Zaccheus, desperate for a glimpse of Jesus, was spotted from his perch in a tree as Jesus was on his way past.
A storm nearly overtook the disciples' ship as they were on their way across the lake, and Jesus calmed it with one word.
The crowds gathered around Jesus as he traveled on his way to Jerusalem for the final Passover, hearing his teaching and receiving his healing.
Simon, the Cyrene, on his way from the country was summoned to carry Jesus' cross as he was on his way to Calvary.
Maybe it could be argued that most of Jesus' ministry was carried out in the "on the way" moments, when community--people--were allowed to interrupt his plans.
Wow.
What does it mean to live that way? How does it look? Maybe it looks a little like having a backyard full of children. Maybe it's stopping to take time to push them on the swings. It could mean a cup of coffee with a friend who's had a challenging week. Perhaps it's offering to watch a child so his mom can pick up groceries quickly. It might mean putting the dishes and the vacuuming and the laundry aside to play a game of Spoons with the kids, or to read a book to them for a few minutes. Maybe it means helping the man who's struggling to get out of the passenger seat of his car and into a wheelchair. Sometimes it could be offering a warm smile and friendly "hello" to the cashier in the check-out lane, knowing it could mean a longer conversation.
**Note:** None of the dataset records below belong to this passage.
(** C9 (amended): the extractor emits a Page for a physical page exactly
    when its raw text contains a non-whitespace character, numbered from 1
    by position; the Page text is the raw text cut into lines at newlines,
    each line stripped of its leading and trailing whitespace (whitespace
    inside a line is kept as it is), blank lines dropped, the remaining lines
    joined by single spaces. *)
Theorem C9_extractor_pages (name : string) (pages : list (option string)) :
  extract_text_from_pdf name pages = omap id (imap (page_of name) pages) /\
  forall line : string,
    exists pre post,
      line = pre +:+ strip line +:+ post /\
      all_space pre = true /\ all_space post = true /\ trimmed (strip line).
Proof.
  split.
  - unfold extract_text_from_pdf.
    change 0 with (Z.of_nat 0). rewrite extract_loop_pages. reflexivity.
  - apply strip_spec.
Qed.


(** * Further properties of the code *)

(** ** Persistence and the life of the index *)

Lemma stored_vectors_run (st : store) :
  stored_vectors st
  = (Ok (match _index (loaded st) with
         | Some ix => Faiss.xb ix
         | None => []
         end), loaded st).
Proof.
  unfold stored_vectors. run_monad. rewrite ensure_loaded_run. reflexivity.
Qed.

(** X1: after an [add_to_index] that returns, the two files hold exactly the
    index and the log that are in memory, and a restarted process that loads
    them is in the very store the call left. *)
Theorem X1_add_persists_and_reloads
    (st : store) (e : ndarray) (ms : list dict) :
  outcome (add_to_index e ms) st = Ok () ->
  INDEX_PATH (after (add_to_index e ms) st)
  = _index (after (add_to_index e ms) st) /\
  METADATA_PATH (after (add_to_index e ms) st)
  = Some (_metadata (after (add_to_index e ms) st)) /\
  _index (after (add_to_index e ms) st) <> None /\
  after _ensure_loaded (restart (after (add_to_index e ms) st))
  = after (add_to_index e ms) st.
Proof.
  unfold outcome, after. rewrite add_to_index_run.
  destruct (_index (loaded st)) as [ix|].
  - case_decide; cbn; [|discriminate]. intros _. repeat split. discriminate.
  - cbn. intros _. repeat split. discriminate.
Qed.

Lemma X1_add_persists_and_reloads_witness :
  after _ensure_loaded (restart two_passages) = two_passages.
Proof.
  apply (X1_add_persists_and_reloads fresh
           (mk_ndarray 1 [[9 # 10]%Q; [15 # 10]%Q])
           [sample_chunk "a.pdf" 0; sample_chunk "b.pdf" 1]).
  reflexivity.
Defined.

(** X2: when the index is not in memory and one of the two files is
    missing, nothing is loaded, whatever the other file holds: the store
    stays as it is, [get_index_size] is 0 and [search] returns the empty
    list. *)
Theorem X2_lone_file_not_loaded (st : store) (q : ndarray) (k : Z) :
  _index st = None ->
  INDEX_PATH st = None \/ METADATA_PATH st = None ->
  after _ensure_loaded st = st /\
  outcome get_index_size st = Ok 0%nat /\
  outcome (search q k) st = Ok [].
Proof.
  intros Hix Hfile.
  assert (loaded st = st) as Hl.
  { destruct st as [[ix|] md [fi|] [fm|]]; cbn in *;
      try reflexivity; try discriminate; destruct Hfile; discriminate. }
  assert (outcome get_index_size st = Ok 0%nat) as Hsz.
  { unfold outcome. rewrite get_index_size_run, Hl. cbn.
    unfold index_size_of. rewrite Hix. reflexivity. }
  split; [|split].
  - unfold after. rewrite ensure_loaded_run. exact Hl.
  - exact Hsz.
  - unfold outcome in *. unfold search. run_monad.
    rewrite ensure_loaded_run, Hl, Hix. reflexivity.
Qed.

Lemma X2_lone_file_not_loaded_witness :
  outcome get_index_size
    {| _index := None; _metadata := [];
       INDEX_PATH := None;
       METADATA_PATH := Some [sample_chunk "a.pdf" 0] |} = Ok 0%nat.
Proof.
  refine (proj1 (proj2 (X2_lone_file_not_loaded _ (mk_ndarray 1 []) 5 _ _))).
  - reflexivity.
  - left. reflexivity.
Defined.

(** X3: the first [add_to_index] on the empty store fixes the width of the
    index at the width of that batch, and no later call, returning or
    raising, changes it. *)
Lemma add_to_index_keeps_width (st : store) (e : ndarray) (ms : list dict)
    (D : nat) :
  outcome index_width st = Ok (Some D) ->
  outcome index_width (after (add_to_index e ms) st) = Ok (Some D).
Proof.
  unfold outcome, after. rewrite !index_width_run, add_to_index_run. cbn.
  destruct (_index (loaded st)) as [ix|] eqn:E; cbn; [|discriminate].
  intros [= <-]. case_decide; cbn.
  - reflexivity.
  - rewrite loaded_idem, E. reflexivity.
Qed.

Lemma run_adds_keeps_width (adds : list (ndarray * list dict)) (st : store)
    (D : nat) :
  outcome index_width st = Ok (Some D) ->
  outcome index_width (run_adds adds st) = Ok (Some D).
Proof.
  revert st. induction adds as [|[e ms] adds IH]; intros st H; [exact H|].
  cbn. apply IH, add_to_index_keeps_width, H.
Qed.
It could look like a hundred different things, but in all of them it looks like being open to interruption. I think that's what I love most about this chapter: the steady flow of friends and family in and out of our day. The unpredictability of each moment--scary sometimes, but often exciting.
I'm considering starting my days with a new prayer in this season. I may take a page from the book of James, "If the Lord wills, we will... do this or that" (James 4:15). Maybe I'll start my day by praying, Lord, I don't know--can't know--what the day brings. I have my plans, Father, but they're only my plans. Today is yours. Bring whomever you'd choose to bring across my path. Draw me into the conversations you would choose to draw me into. Whatever the day brings, may I be wholly open to interruption. Stop me on my way, Father, as often as you need to. Stop me so that I can live in community. Use me there, and I know I will be blessed by the interruptions with which you punctuate my day.
I wonder how full the days would be, started with a prayer like that.